(** C22: The input that is asked for an exact output buys that output, and
    at most one unit too much is asked: with two units less the output is
    missed.  [get_amount_in] and [get_amount_out] are inverse up to
    rounding in favour of the pool. *)
Theorem get_amount_in_correct o rin rout x :
  0 ≤ LPFee < 1000 → 0 ≤ o → 0 < rin →
  get_amount_in o rin rout = Ok x →
  o < rout ∧ rin * rout ≤ (rin + x) * (rout - o) ∧
  (∀ y, get_amount_out x rin rout = Ok y → o ≤ y) ∧
  (∀ a y, 0 ≤ a ≤ x - 2 → get_amount_out a rin rout = Ok y → y < o).
Proof.
  intros Hfee Ho Hin (_ & _ & Hlt & _ & -> & _)%get_amount_in_Ok.
  split_and!; [done|by apply in_formula_product|..].
  - intros y (_ & _ & _ & -> & _)%get_amount_out_Ok. by apply in_formula_sufficient.
  - intros a y Ha (_ & _ & _ & -> & _)%get_amount_out_Ok. by apply in_formula_tight.
Qed.
End Pricing.

Section Swaps.
Context `{T : Config, HF : !FungiblesLaws AccountId AssetKind Ledger}.
Implicit Types w : World.

(** C11: A successful swap of an exact input over one pool pays what
    [get_amount_out] says and at least the minimum, moves exactly the
    input to the pool and the output to the receiver, changes no other
    balance, no freeze and no pool; the quote given for it is what is paid;
    and the product of the reserves of the pool does not shrink. *)
Theorem swap_exact_in_correct sender a b x min send_to keep w out w' :
  do_swap_exact_tokens_for_tokens sender [a; b] x min send_to keep w = (Ok out, w') →
  keep = true ∨ no_dust (ledger w) a sender x →
  ∃ pa, pool_address a b = Some pa ∧ 0 < x ∧ (∀ m, min = Some m → m ≤ out) ∧
    hop_effect a b pa sender send_to x out (ledger w) (ledger w') ∧
    Pools w' = Pools w ∧ frozen (ledger w') = frozen (ledger w) ∧
    quote_price_exact_tokens_for_tokens w a b x true = Ok (Some out) ∧
    (0 ≤ LPFee ≤ 1000 → a ≠ b → sender ≠ pa → send_to ≠ pa →
     pool_account_free (ledger w) a b pa →
     get_balance w pa a * get_balance w pa b ≤ get_balance w' pa a * get_balance w' pa b).
Proof.
  intros Hs Hd. apply swap_exact_in_Ok in Hs as (pa & l & Hpa & Hx & Hna & Hnb & Hout & Hmin & <- & Hp & Hf & Heff);
    [|done].
  exists pa. split_and!; try done.
  - unfold quote_price_exact_tokens_for_tokens. rewrite Hpa.
    destruct (Z.eqb_spec (get_balance w pa a) 0); [done|]. simpl. by rewrite Hout.
  - intros Hfee Hab Hsp Htp Hfree. pose proof Hfree as (Hfz & Hba & Hbb).
    pose proof (get_balance_bounds w pa a Hba). pose proof (get_balance_bounds w pa b Hbb).
    apply get_amount_out_Ok in Hout as (_ & _ & _ & -> & _).
    pose proof (out_formula_lt x (get_balance w pa a) (get_balance w pa b) Hfee ltac:(lia) ltac:(lia) ltac:(lia)).
    destruct (hop_reserves a b pa sender send_to x (out_formula x (get_balance w pa a) (get_balance w pa b)) w w')
      as [-> ->]; try (done || lia).
    apply out_formula_product; done || lia.
Qed.

(** C12: A successful swap for an exact output over one pool takes what
    [get_amount_in] says and at most the maximum from the sender and gives
    exactly the output to the receiver; nothing else moves, and the product
    of the reserves of the pool does not shrink.  The pool is the one whose
    base is the asset bought. *)
Theorem swap_exact_out_correct sender a b y max send_to keep w x w' :
  do_swap_tokens_for_exact_tokens sender [a; b] y max send_to keep w = (Ok x, w') →
  keep = true ∨ no_dust (ledger w) a sender x →
  ∃ pa, pool_address b a = Some pa ∧ 0 < y ∧
    get_amount_in y (get_balance w pa a) (get_balance w pa b) = Ok x ∧ (∀ m, max = Some m → x ≤ m) ∧
    hop_effect a b pa sender send_to x y (ledger w) (ledger w') ∧
    Pools w' = Pools w ∧ frozen (ledger w') = frozen (ledger w) ∧
    (0 ≤ LPFee < 1000 → a ≠ b → sender ≠ pa → send_to ≠ pa →
     pool_account_free (ledger w) a b pa →
     get_balance w pa a * get_balance w pa b ≤ get_balance w' pa a * get_balance w' pa b).
Proof.
  intros Hs Hd. apply swap_exact_out_Ok in Hs as (pa & l & Hpa & Hy & Hna & Hnb & Hin & Hmax & <- & Hp & Hf & Heff);
    [|done].
  exists pa. split_and!; try done.
  intros Hfee Hab Hsp Htp Hfree. pose proof Hfree as (Hfz & Hba & Hbb).
  pose proof (get_balance_bounds w pa a Hba). pose proof (get_balance_bounds w pa b Hbb).
  apply get_amount_in_Ok in Hin as (_ & _ & Hlt & _ & -> & _).
  destruct (in_formula_product y (get_balance w pa a) (get_balance w pa b) Hfee ltac:(lia) ltac:(lia)) as [? ?].
  destruct (hop_reserves a b pa sender send_to (in_formula y (get_balance w pa a) (get_balance w pa b)) y w w')
    as [-> ->]; done || lia.
Qed.
End Swaps.

Section LiquidityProps.
Context `{T : Config, HF : !FungiblesLaws AccountId AssetKind Ledger}.
Context `{HP : !PoolFungiblesLaws AccountId AssetKind PoolAssetId Ledger}.
Implicit Types w : World.

(** C14: A successful deposit into a pool that holds both assets takes at
    most the desired and at least the minimum amounts, in the ratio of the
    reserves up to rounding, moves exactly these to the pool, and mints
    shares that are no larger a part of the supply than each amount is of
    its reserve, so that existing shares are not diluted. *)
Theorem add_liquidity_correct sender base quote_asset bd qd bm qm mint_to w w' :
  do_add_liquidity sender base quote_asset bd qd bm qm mint_to w = (Ok (), w') →
  ∃ id pool pa b q lp,
    pool_id base quote_asset = Some id ∧ Pools w !! id = Some pool ∧ address id = Some pa ∧
    pair_moved base quote_asset sender pa b q (ledger w) (ledger w') ∧
    Pools w' = Pools w ∧ MintMinLiquidity < lp ∧
    let rb := get_balance w pa base in
    let rq := get_balance w pa quote_asset in
    let supply := total_issuance (ledger w) (lp_token pool) in
    (0 < rb → 0 < rq → 0 < supply →
     (b = bd ∧ q * rb ≤ bd * rq < (q + 1) * rb ∧ qm ≤ q ≤ qd ∨
      q = qd ∧ b * rq ≤ qd * rb < (b + 1) * rq ∧ bm ≤ b ≤ bd) ∧
     total_issuance (ledger w') (lp_token pool) = supply + lp ∧
     lp * rb ≤ b * supply ∧ lp * rq ≤ q * supply).
Proof.
  intros (id & pool & pa & b & q & lp & ? & ? & ? & ? & ? & Hd & ? & ? & ? & Hlp)%add_liquidity_Ok.
  exists id, pool, pa, b, q, lp. split_and!; try done. intros rb rq supply Hrb Hrq Hs.
  cbv zeta in Hlp. fold supply in Hlp. destruct (Z.eqb_spec supply 0) as [|_]; [lia|].
  destruct Hlp as (s1 & s2 & Hs1 & Hs2 & -> & Hi).
  apply deposit_amounts_Ok in Hd; [|lia..].
  apply mul_div_floor in Hs1; [|done]. apply mul_div_floor in Hs2; [|done].
  split_and!; [done|done|fold rb in Hs1; nia|fold rq in Hs2; nia].
Qed.

(** C15: A successful withdrawal burns the shares and pays the receiver at
    least the minimum amounts and at most the proportional part of each
    reserve; the pool keeps the minimum balance of both assets. *)
Theorem remove_liquidity_correct sender base quote_asset burn bm qm to w w' :
  do_remove_liquidity sender base quote_asset burn bm qm to w = (Ok (), w') →
  base ≠ quote_asset → 0 ≤ permill_mul LiquidityWithdrawalFee burn ≤ burn →
  ∃ id pool pa b q,
    pool_id base quote_asset = Some id ∧ Pools w !! id = Some pool ∧ address id = Some pa ∧
    bm ≤ b ∧ qm ≤ q ∧ Pools w' = Pools w ∧
    let supply := total_issuance (ledger w) (lp_token pool) in
    (0 < supply →
     0 ≤ balance (ledger w) base pa → 0 ≤ balance (ledger w) quote_asset pa →
     0 < minimum_balance (ledger w) base → 0 < minimum_balance (ledger w) quote_asset →
     pair_moved base quote_asset pa to b q (ledger w) (ledger w') ∧
     total_issuance (ledger w') (lp_token pool) = supply - burn ∧
     b * supply ≤ burn * get_balance w pa base ∧
     q * supply ≤ burn * get_balance w pa quote_asset ∧
     minimum_balance (ledger w) base ≤ get_balance w pa base - b ∧
     minimum_balance (ledger w) quote_asset ≤ get_balance w pa quote_asset - q).
Proof.
  intros Hrun Hne Hfee.
  apply remove_liquidity_Ok in Hrun as (id & pool & pa & b & q & ? & ? & ? & ? & Hr & ? & ? & ? & Hpost);
    [|done].
  exists id, pool, pa, b, q. split_and!; try done. intros supply Hs Hb Hq Hmb Hmq.
  destruct (Hpost Hb Hq Hmb Hmq) as (? & ? & ? & ?).
  pose proof (get_balance_bounds w pa base Hb). pose proof (get_balance_bounds w pa quote_asset Hq).
  apply redeem_amounts_Ok in Hr as (_ & _ & ? & ?); [|done..|lia|lia]. by split_and!.
Qed.

(** Shares bought with a deposit and redeemed at once return at most
    the deposit, in both assets. *)
Theorem deposit_withdraw_no_gain b q rb rq supply s1 s2 b' q' :
  0 < supply → 0 < rb → 0 < rq → 0 ≤ b → 0 ≤ q →
  mul_div b supply rb = Ok s1 → mul_div q supply rq = Ok s2 →
  let lp := Z.min s1 s2 in
  0 ≤ permill_mul LiquidityWithdrawalFee lp ≤ lp →
  redeem_amounts (rb + b) (rq + q) (supply + lp) lp = Ok (b', q') →
  b' ≤ b ∧ q' ≤ q.
Proof.
  intros Hs Hrb Hrq Hb Hq Hs1 Hs2 lp Hfee Hr.
  apply redeem_amounts_Ok in Hr as (? & ? & ? & ?); [|lia..].
  apply mul_div_floor in Hs1; [|done]. apply mul_div_floor in Hs2; [|done].
  assert (0 ≤ lp) by lia. assert (lp ≤ s1 ∧ lp ≤ s2) as [? ?] by lia.
  split; nia.
Qed.

(** C26: Creating a pool needs two different assets, positive tick and lot
    sizes and an unused pool id; it registers one new pool with an empty
    book and the next lp token, which must have a successor, and changes no
    other pool. *)
Theorem create_pool_correct sender base bd quote_asset qd fee tick lot pd w w' :
  do_create_pool sender base bd quote_asset qd fee tick lot pd w = (Ok (), w') →
  base ≠ quote_asset ∧ 0 < tick ∧ 0 < lot ∧
  ∃ id lp, pool_id base quote_asset = Some id ∧ Pools w !! id = None ∧
    Pools w' = <[id := Pool_new lp fee tick lot pd bd qd]> (Pools w) ∧
    NextPoolAssetId w' = increment lp ∧ is_Some (increment lp) ∧
    (match NextPoolAssetId w with Some n => Some n | None => initial_value end) = Some lp.
Proof. apply create_pool_Ok. Qed.

(** A swap path is accepted exactly when it has at least two assets, at
    most [MaxSwapPathLength], a pool id for every hop and no pool twice. *)
Theorem validate_swap_path_correct path :
  validate_swap_path path = Ok () ↔
  2 ≤ Z.of_nat (length path) ∧ Z.of_nat (length path) mod 2 ^ 32 ≤ MaxSwapPathLength ∧
  ∃ ids, path_ids path = Some ids ∧ NoDup ids.
Proof. apply validate_swap_path_spec. Qed.
End LiquidityProps.

Section Locating.
Context {AccountId AssetKind : Type} `{EqDecision AssetKind}.
Context (derive : AssetKind * AssetKind → option AccountId).

(** [WithFirstAsset], [Ascending] (for an asymmetric order) and chains
    of such locators give the pool of two assets independently of their
    order; [BaseQuoteAsset] keeps the two directions of every pair apart. *)
Theorem locator_directions first lt a b :
  (∀ x y, lt x y = true → lt y x = false) → a ≠ b →
  locator_symmetric (WithFirstAsset derive first) ∧
  locator_symmetric (Ascending derive lt) ∧
  locator_symmetric (Chain (WithFirstAsset derive first) (Ascending derive lt)) ∧
  pool_id (PoolLocator:=BaseQuoteAsset derive) a b ≠ pool_id (PoolLocator:=BaseQuoteAsset derive) b a.
Proof.
  intros Hlt Hab. pose proof (WithFirstAsset_symmetric derive first).
  pose proof (Ascending_symmetric derive lt Hlt).
  split_and!; [done|done|by apply Chain_symmetric|].
  intros Heq. by apply BaseQuoteAsset_inj in Heq as [? _].
Qed.
End Locating.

........

- [WHAT TO DO]:
Could you write out, exactly as they stand, only the lines above that begin at the line with "- unfold quote_price_exact_tokens_for_tokens." and stop after the line with "hop_effect a b pa sender send_to x y"?

- [OUTPUT OF THE TASK]:
  - unfold quote_price_exact_tokens_for_tokens. rewrite Hpa.
    destruct (Z.eqb_spec (get_balance w pa a) 0); [done|]. simpl. by rewrite Hout.
  - intros Hfee Hab Hsp Htp Hfree. pose proof Hfree as (Hfz & Hba & Hbb).
    pose proof (get_balance_bounds w pa a Hba). pose proof (get_balance_bounds w pa b Hbb).
    apply get_amount_out_Ok in Hout as (_ & _ & _ & -> & _).
    pose proof (out_formula_lt x (get_balance w pa a) (get_balance w pa b) Hfee ltac:(lia) ltac:(lia) ltac:(lia)).
    destruct (hop_reserves a b pa sender send_to x (out_formula x (get_balance w pa a) (get_balance w pa b)) w w')
      as [-> ->]; try (done || lia).
    apply out_formula_product; done || lia.
Qed.

(** C12: A successful swap for an exact output over one pool takes what
    [get_amount_in] says and at most the maximum from the sender and gives
    exactly the output to the receiver; nothing else moves, and the product
    of the reserves of the pool does not shrink.  The pool is the one whose
    base is the asset bought. *)
Theorem swap_exact_out_correct sender a b y max send_to keep w x w' :
  do_swap_tokens_for_exact_tokens sender [a; b] y max send_to keep w = (Ok x, w') →
  keep = true ∨ no_dust (ledger w) a sender x →
  ∃ pa, pool_address b a = Some pa ∧ 0 < y ∧
    get_amount_in y (get_balance w pa a) (get_balance w pa b) = Ok x ∧ (∀ m, max = Some m → x ≤ m) ∧
    hop_effect a b pa sender send_to x y (ledger w) (ledger w') ∧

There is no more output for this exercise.